YOUR OBJECTIVE: Write out the data exactly from its first line onward, ending with the line in which "(54, fix_side side);" appears.
┄┄┄┄┄┄┄┄┄┄┄┄┄┄┄┄┄┄┄┄
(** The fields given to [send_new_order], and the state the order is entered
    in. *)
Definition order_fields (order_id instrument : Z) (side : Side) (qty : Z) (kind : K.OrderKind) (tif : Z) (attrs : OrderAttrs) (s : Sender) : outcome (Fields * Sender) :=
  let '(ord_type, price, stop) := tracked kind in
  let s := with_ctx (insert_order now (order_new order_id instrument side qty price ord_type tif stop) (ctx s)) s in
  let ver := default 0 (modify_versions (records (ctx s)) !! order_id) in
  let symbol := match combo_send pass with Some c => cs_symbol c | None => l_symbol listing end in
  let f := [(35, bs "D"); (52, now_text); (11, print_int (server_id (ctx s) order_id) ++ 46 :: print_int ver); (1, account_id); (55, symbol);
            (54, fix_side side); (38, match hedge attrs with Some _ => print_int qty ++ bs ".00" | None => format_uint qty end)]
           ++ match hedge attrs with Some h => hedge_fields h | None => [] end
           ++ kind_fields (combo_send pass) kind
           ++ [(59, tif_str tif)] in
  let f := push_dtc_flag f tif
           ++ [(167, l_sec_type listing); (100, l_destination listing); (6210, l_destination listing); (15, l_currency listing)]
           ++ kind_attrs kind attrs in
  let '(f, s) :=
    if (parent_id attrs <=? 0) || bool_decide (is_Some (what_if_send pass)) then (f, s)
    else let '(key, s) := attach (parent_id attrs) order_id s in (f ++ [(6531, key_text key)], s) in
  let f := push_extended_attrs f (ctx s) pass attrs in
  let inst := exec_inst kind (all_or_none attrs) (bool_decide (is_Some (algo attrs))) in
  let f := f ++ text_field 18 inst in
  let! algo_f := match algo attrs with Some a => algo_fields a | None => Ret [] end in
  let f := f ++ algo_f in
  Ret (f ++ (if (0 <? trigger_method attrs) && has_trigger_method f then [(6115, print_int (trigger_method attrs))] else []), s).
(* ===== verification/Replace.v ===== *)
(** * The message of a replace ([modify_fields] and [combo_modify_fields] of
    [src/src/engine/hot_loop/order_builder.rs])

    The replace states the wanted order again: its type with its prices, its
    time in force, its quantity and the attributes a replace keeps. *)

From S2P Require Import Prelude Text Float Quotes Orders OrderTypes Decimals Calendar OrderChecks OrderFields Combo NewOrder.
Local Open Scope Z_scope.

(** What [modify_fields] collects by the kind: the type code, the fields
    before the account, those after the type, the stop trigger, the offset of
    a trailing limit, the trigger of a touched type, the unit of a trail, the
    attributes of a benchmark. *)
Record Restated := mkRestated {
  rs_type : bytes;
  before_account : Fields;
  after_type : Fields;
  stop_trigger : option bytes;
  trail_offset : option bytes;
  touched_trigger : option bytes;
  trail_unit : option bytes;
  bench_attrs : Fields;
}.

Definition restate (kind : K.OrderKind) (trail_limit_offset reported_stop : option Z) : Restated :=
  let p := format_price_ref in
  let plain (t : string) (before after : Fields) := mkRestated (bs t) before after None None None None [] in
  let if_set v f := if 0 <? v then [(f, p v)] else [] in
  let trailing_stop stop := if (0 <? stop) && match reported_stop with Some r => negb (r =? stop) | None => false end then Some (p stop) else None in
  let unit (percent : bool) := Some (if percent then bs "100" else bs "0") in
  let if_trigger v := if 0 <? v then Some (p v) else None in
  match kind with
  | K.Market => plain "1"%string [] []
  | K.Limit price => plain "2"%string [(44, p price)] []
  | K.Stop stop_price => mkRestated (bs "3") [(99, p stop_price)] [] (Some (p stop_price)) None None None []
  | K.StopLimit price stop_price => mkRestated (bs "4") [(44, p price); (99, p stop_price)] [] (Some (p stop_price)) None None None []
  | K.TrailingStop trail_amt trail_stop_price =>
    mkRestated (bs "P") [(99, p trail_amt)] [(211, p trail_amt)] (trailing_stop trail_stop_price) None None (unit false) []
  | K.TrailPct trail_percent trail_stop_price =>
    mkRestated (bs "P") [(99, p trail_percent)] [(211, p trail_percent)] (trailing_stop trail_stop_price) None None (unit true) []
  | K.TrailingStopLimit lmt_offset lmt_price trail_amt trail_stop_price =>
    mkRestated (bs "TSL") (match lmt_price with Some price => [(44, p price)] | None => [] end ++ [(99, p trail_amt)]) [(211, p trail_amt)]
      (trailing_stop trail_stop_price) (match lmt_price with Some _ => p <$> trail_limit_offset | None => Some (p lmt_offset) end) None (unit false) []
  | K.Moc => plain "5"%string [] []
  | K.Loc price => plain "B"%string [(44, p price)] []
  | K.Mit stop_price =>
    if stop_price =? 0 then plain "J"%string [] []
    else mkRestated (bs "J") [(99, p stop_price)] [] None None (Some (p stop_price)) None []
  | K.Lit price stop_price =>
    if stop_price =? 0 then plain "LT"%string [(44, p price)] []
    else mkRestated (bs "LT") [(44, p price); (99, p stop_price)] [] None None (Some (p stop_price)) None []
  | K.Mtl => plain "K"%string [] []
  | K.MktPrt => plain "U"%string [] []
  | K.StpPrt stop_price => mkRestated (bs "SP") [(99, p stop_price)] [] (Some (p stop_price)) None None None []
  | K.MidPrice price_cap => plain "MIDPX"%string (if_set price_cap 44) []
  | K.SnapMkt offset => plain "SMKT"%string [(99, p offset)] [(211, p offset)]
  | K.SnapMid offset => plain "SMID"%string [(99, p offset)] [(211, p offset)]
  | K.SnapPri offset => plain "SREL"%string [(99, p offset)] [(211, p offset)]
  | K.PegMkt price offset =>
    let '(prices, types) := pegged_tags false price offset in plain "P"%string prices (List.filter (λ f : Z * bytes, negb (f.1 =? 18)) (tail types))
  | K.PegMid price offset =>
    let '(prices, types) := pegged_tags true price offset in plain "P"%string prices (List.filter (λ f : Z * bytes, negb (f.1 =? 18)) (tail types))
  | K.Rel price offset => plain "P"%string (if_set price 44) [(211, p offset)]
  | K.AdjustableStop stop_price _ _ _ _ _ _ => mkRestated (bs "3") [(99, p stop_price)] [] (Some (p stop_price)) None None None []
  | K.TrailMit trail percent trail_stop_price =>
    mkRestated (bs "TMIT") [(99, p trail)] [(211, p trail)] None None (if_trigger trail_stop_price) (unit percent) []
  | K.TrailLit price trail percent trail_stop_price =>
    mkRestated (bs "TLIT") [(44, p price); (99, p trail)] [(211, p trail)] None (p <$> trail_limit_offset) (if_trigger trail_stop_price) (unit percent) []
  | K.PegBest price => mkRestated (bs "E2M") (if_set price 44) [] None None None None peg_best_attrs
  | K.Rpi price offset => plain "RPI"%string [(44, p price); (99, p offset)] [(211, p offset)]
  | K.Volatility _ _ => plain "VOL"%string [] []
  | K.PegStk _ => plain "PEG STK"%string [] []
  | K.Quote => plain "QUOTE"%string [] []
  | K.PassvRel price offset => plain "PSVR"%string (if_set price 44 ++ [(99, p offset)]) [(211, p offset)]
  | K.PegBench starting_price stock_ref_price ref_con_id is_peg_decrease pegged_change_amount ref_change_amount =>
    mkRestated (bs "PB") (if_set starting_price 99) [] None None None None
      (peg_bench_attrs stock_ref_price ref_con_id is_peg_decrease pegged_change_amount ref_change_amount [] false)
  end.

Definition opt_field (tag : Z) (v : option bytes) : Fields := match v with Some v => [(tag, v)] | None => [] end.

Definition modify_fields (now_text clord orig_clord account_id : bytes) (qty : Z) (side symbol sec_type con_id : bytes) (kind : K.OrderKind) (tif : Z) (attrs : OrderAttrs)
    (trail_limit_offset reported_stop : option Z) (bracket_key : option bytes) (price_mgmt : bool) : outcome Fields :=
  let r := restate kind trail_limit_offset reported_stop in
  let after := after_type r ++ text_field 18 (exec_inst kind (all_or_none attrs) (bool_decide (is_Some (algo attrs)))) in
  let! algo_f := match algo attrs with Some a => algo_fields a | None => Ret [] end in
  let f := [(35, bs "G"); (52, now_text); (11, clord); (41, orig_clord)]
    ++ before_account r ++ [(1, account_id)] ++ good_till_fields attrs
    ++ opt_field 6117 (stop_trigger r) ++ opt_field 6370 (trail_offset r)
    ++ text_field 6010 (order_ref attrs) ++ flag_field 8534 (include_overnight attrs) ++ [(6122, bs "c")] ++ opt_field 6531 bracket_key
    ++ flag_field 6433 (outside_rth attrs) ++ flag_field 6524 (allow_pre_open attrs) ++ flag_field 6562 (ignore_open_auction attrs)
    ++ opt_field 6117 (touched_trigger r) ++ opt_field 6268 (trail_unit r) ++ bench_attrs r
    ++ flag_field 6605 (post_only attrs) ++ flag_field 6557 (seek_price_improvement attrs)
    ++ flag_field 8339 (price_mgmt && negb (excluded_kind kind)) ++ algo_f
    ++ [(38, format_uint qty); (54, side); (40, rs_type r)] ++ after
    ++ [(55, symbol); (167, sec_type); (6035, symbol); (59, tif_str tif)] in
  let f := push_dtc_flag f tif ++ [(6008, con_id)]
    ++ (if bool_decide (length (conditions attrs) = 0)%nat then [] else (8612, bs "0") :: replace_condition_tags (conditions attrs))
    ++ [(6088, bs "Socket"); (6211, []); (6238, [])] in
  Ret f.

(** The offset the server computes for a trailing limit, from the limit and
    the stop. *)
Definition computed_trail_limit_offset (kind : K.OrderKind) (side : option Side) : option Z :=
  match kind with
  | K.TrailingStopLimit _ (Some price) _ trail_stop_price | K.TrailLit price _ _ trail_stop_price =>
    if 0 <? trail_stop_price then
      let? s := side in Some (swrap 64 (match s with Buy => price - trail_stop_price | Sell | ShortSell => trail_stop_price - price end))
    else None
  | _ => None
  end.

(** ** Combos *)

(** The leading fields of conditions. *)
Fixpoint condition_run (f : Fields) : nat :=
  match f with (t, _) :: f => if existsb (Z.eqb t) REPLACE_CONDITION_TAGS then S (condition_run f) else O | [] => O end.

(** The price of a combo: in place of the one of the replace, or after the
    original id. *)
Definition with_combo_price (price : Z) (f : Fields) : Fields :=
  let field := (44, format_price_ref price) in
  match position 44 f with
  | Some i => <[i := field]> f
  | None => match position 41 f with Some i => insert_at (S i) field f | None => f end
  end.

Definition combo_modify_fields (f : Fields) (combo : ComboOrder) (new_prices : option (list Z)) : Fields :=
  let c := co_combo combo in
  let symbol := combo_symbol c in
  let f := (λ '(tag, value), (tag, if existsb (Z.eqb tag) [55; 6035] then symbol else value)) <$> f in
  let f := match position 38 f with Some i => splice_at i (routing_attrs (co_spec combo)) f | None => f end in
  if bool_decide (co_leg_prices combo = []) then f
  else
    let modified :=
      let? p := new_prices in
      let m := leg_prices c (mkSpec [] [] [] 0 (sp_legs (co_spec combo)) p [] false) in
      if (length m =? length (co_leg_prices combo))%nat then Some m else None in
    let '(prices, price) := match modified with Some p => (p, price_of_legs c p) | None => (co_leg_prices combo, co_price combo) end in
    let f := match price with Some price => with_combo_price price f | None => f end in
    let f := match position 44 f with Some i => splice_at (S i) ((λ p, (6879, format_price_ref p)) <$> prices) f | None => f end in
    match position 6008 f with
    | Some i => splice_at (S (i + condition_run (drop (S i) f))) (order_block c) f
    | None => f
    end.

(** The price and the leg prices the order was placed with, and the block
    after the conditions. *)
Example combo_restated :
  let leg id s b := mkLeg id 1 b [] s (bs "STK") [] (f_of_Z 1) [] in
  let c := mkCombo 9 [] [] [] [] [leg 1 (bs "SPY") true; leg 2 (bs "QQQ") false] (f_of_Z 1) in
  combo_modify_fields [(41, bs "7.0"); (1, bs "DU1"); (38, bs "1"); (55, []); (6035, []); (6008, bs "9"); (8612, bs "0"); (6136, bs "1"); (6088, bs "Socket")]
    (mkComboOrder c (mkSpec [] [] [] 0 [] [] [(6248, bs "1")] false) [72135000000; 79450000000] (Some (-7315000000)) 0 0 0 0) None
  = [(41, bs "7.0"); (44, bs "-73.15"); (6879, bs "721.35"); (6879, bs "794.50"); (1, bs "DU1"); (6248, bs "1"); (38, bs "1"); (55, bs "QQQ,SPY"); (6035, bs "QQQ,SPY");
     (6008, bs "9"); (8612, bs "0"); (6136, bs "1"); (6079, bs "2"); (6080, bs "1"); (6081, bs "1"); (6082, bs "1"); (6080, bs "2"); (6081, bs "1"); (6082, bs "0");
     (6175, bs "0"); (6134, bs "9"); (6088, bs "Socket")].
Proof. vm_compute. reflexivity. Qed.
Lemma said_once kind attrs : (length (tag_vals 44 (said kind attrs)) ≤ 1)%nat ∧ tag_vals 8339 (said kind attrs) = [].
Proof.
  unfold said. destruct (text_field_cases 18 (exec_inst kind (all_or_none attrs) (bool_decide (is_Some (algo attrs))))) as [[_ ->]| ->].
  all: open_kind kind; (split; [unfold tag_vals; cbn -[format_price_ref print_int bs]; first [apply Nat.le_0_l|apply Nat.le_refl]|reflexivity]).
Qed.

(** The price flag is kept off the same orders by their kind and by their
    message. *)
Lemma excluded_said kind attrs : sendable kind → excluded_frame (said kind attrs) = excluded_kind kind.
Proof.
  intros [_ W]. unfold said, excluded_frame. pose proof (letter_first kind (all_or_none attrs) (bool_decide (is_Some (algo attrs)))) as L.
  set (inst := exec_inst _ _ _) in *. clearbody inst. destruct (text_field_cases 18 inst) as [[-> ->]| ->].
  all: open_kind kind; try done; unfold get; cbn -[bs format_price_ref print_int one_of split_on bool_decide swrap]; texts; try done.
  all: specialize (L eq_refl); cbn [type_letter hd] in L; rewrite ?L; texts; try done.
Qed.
┄┄┄┄┄┄┄┄┄┄┄┄┄┄┄┄┄┄┄┄
YOUR SOLUTION:
(** The fields given to [send_new_order], and the state the order is entered
    in. *)
Definition order_fields (order_id instrument : Z) (side : Side) (qty : Z) (kind : K.OrderKind) (tif : Z) (attrs : OrderAttrs) (s : Sender) : outcome (Fields * Sender) :=
  let '(ord_type, price, stop) := tracked kind in
  let s := with_ctx (insert_order now (order_new order_id instrument side qty price ord_type tif stop) (ctx s)) s in
  let ver := default 0 (modify_versions (records (ctx s)) !! order_id) in
  let symbol := match combo_send pass with Some c => cs_symbol c | None => l_symbol listing end in
  let f := [(35, bs "D"); (52, now_text); (11, print_int (server_id (ctx s) order_id) ++ 46 :: print_int ver); (1, account_id); (55, symbol);
            (54, fix_side side); (38, match hedge attrs with Some _ => print_int qty ++ bs ".00" | None => format_uint qty end)]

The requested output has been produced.